The New York Times apologizes for the article regarding the Berkeley balcony collapse which was branded as "a disgrace" by Irish government minister Aodhán Ó Ríordáin.
Spokesperson for the NY Times, Eileen Murphy, said that the article in question was “intended to explain in greater detail why these young Irish students were in the US”.
“We understand and agree that some of the language in the piece could be interpreted as insensitive, particularly in such close proximity to this tragedy,” Murphy continued.
“It was never our intention to blame the victims and we apologize if the piece left that impression. We will continue to cover this story and report on the young people who lost their lives.”
Minister for Equality, Ó Ríordáin, however, has shown further anger at the paper's apology attempts, branding it "offensive" and stating that "It's clearly futile appealing to your better nature."
The Minister continued to commend the young people of Ireland, citing the same-sex marriage referendum as a recent display of their achievements.
We are so proud of our young people, at home and abroad. They made history for us last month & we have lost so much this week. #Berkeley— Aodhán Ó Ríordáin TD (@AodhanORiordain) June 17, 2015
Ó Ríordáin had previously slammed The New York Times for their coverage of the death of six Irish students in the balcony collapse in Berkeley California.
The Minister Equality tweeted that the coverage of the story is “A disgrace.” He also issued a statement demanding the article be withdrawn.
"The nature and tone of the article is a disgrace … newspaper editors need to realise how sensitive this issue is."
The Times wrote that the J-1 visa that the students were on had become “an embarrassment for Ireland.”

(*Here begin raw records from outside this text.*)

(** [refresh_state] exchanges a byte that reads as open. *)
Lemma pays_exchange_state {A} current new o o' (k : bool → method A) :
  from_u8 current ≠ from_u8 new →
  pays (record (k true)) [state_event config (from_u8 new)] → pays (record (k false)) [] →
  pays (record (Do (CompareExchange LState current new o o') k)) [].
Proof.
  intros Hne Ht Hf ml. simpl. unfold compare_exchange. simpl.
  destruct (state ml.1 =? current) eqn:Hs; simpl; reflect_bools.
  - exists [], [state_event config (from_u8 new)].
    split_and!; [by rewrite app_nil_r| |done].
    unfold transition. simpl. by rewrite Hs, bool_decide_false.
  - exists [], []. split_and!; [by rewrite app_nil_r| |done]. by rewrite transition_same.
Qed.

Ltac pays_walk :=
  repeat match goal with
  | |- pays (Ret _) _ => reflexivity
  | |- pays (record (Return _)) _ => reflexivity
  | |- pays (record (method_bind _ _)) _ => rewrite record_bind
  | |- pays (prog_bind _ _) _ => apply pays_bind; [|intros ?]
  | |- pays (record (if ?b then _ else _)) _ => destruct b eqn:?
  | |- pays (record (match ?s with Closed => _ | Open => _ | HalfOpen => _ end)) _ => destruct s
  | |- pays (record (Do (Emit _) _)) _ => apply pays_emit
  | |- pays (record (Do (Swap LState _ _) _)) _ => apply pays_swap_state; intros ?
  | |- pays (record (Do (CompareExchange LState _ _ _ _) _)) _ =>
      apply pays_exchange_state;
        [reflect_bools;
         match goal with H : ¬ (from_u8 _ ≠ Open) |- _ => apply dec_stable in H; by rewrite H end| |]
  | |- pays (record (Do (CompareExchange LProbes _ _ _ _) _)) _ =>
      apply pays_quiet;
        [intros ?; simpl; unfold compare_exchange; by destruct (_ =? _)..|intros ?]
  | |- pays (record (Do _ _)) _ => apply pays_quiet; [done|done|intros ?]
  end.

Lemma pays_refresh : pays (record (Src.refresh_state config)) [].
Proof.
  unfold Src.refresh_state. pays_walk.
Qed.

(** The test after the last store decides whether the event is owed. *)
Lemma pays_open : pays (record (Src.open config)) [].
Proof.
  unfold Src.open. pays_walk; reflect_bools; change (from_u8 OPEN_U8) with Open;
    case_bool_decide; first [done|apply pays_emit; done|tauto].
Qed.

Lemma pays_acquire : pays (record (Src.acquire_half_open_probe config)) [].
Proof.
  split; [done|]. split; [|done]. change (pays (record (Src.acquire_attempt config)) []).
  unfold Src.acquire_attempt. pays_walk.
Qed.

Lemma pays_call o : pays (record (call_method config o)) [].
Proof.
  destruct o; unfold call_method, Src.state, Src.allow_request, Src.record_success,
    Src.record_failure; pays_walk; auto using pays_refresh, pays_open, pays_acquire.
  all: reflect_bools; change (from_u8 CLOSED_U8) with Closed;
    case_bool_decide; first [done|apply pays_emit; done|tauto].
Qed.

(** ** Executions with their changes of state *)

(** [history c ss c']: the pool steps from [c] to [c'] and the breaker enters
    the states [ss] on the way, in this order. *)
Inductive history {A} : list (prog LogMem A) * LogMem → list CircuitBreakerState →
    list (prog LogMem A) * LogMem → Prop :=
| HistoryStart c : history c [] c
| HistoryStep c ss c1 c2 :
    history c ss c1 → pool_step log_time_passes c1 c2 →
    history c (ss ++ transition c1.2.1 c2.2.1) c2.

Lemma history_steps {A} (c c' : list (prog LogMem A) * LogMem) ss :
  history c ss c' → rtc (pool_step log_time_passes) c c'.
Proof. induction 1; [done|]. by eapply rtc_r. Qed.

(** The debts of all threads when one of them changes. *)
Lemma owed_update (oweds : list (list Event)) i owed :
  oweds !! i = Some owed →
  ∃ rest, mjoin oweds ≡ₚ owed ++ rest ∧ ∀ owed', mjoin (<[i := owed']> oweds) ≡ₚ owed' ++ rest.
Proof.
  revert i. induction oweds as [|o oweds IH]; intros [|i] Hi; simplify_eq/=; [by eauto|].
  destruct (IH i Hi) as (rest & Hj & Hu). exists (o ++ rest). split.
  - by rewrite Hj, !app_assoc, (Permutation_app_comm o owed).
  - intros owed'. by rewrite Hu, !app_assoc, (Permutation_app_comm o owed').
Qed.

(** The books balance: what is logged and what is still owed are together the
    changes of state. *)
Lemma history_balanced {A} (c c' : list (prog LogMem A) * LogMem) ss :
  history c ss c' → Forall (λ p, pays p []) c.1 →
  ∃ es oweds, c'.2.2 = c.2.2 ++ es ∧ Forall2 pays c'.1 oweds ∧
    es ++ mjoin oweds ≡ₚ state_event config <$> ss.
Proof.
  induction 1 as [c|c ss c1 c2 Hh IH Hstep]; intros Hc.
  { exists [], (replicate (length c.1) []). split_and!; [by rewrite app_nil_r| |].
    - apply Forall2_replicate_r; [done|]. exact Hc.
    - induction (length c.1); [done|]. by simpl in *. }
  destruct (IH Hc) as (es & oweds & Hlog & Hpay & Hbal).
  inversion Hstep as [ts ml i p p' ml' Hi Hs|ts ml ml' [(d & Hd & Henv) Hl]]; simplify_eq/=.
  - destruct (Forall2_lookup_l _ _ _ _ _ Hpay Hi) as (owed & Ho & Hp).
    destruct (pays_step _ _ _ _ _ Hp Hs) as (paid & owed' & Hl & Hperm & Hp').
    exists (es ++ paid), (<[i := owed']> oweds). split_and!.
    + by rewrite Hl, Hlog, app_assoc.
    + by apply Forall2_insert.
    + destruct (owed_update oweds i owed Ho) as (rest & Hj & Hu).
      rewrite fmap_app, <- Hbal, Hj, Hu, <- !app_assoc. apply Permutation_app_head.
      by rewrite (Permutation_app_comm rest), !app_assoc, Hperm.
  - exists es, oweds. split_and!; [by rewrite Hl, Hlog|done|].
    rewrite transition_same, app_nil_r; [done|]. by rewrite Henv.
Qed.
End Owed.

“The work-visa program that allowed for the exchanges has in recent years become not just a source of aspiration, but also a source of embarrassment for Ireland, marked by a series of high-profile episodes involving drunken partying and the wrecking of apartments in places like San Francisco and Santa Barbara.”
The Times stated that “The program has been a source of discomfort. James Howard, 24, who went to San Diego in 2011, said it was basically “party central.”
“There were 18 of us sharing a two-bedroom apartment, and the hundreds of Irish students around us were in a similar situation,” Mr. Howard said.
“It was my first time away on my own for any length of time. I’m glad I did it, but once was enough,” he said.
The Times also quoted an Irish Voice/Irish Central column on the wrecking of an apartment in San Francisco last year.
“Cahir O’Doherty, the arts and culture editor of The Irish Voice, wrote a column in 2014 expressing distress at “the callous destruction unleashed by these loaded Irish students” of a house rented in the Sunset District of San Francisco.
“If you know the city you’ll know Sunset is one of the more desirable locations in which to buy a home,” he wrote. “So those J-1 students actually caught a big break by being rented to in the first place. Nice payback, guys.”
“They ripped chandeliers from the ceilings, they broke doors and they smashed windows; they even punched holes in the walls,” he wrote. “Then they abandoned the place without a heads-up or a word of apology.”
The Times said the program as evidenced by Facebook on the The Santa Barbara/Isla Vista Facebook page set up by the Irish students” offers “a flavor of the work-hard, party-hard lifestyle. Call-outs for car-pooling and accommodations are interspersed with requests for house party sites. Some bars home in on the feel-good, free-spending atmosphere, offering special promotions to the Irish students.”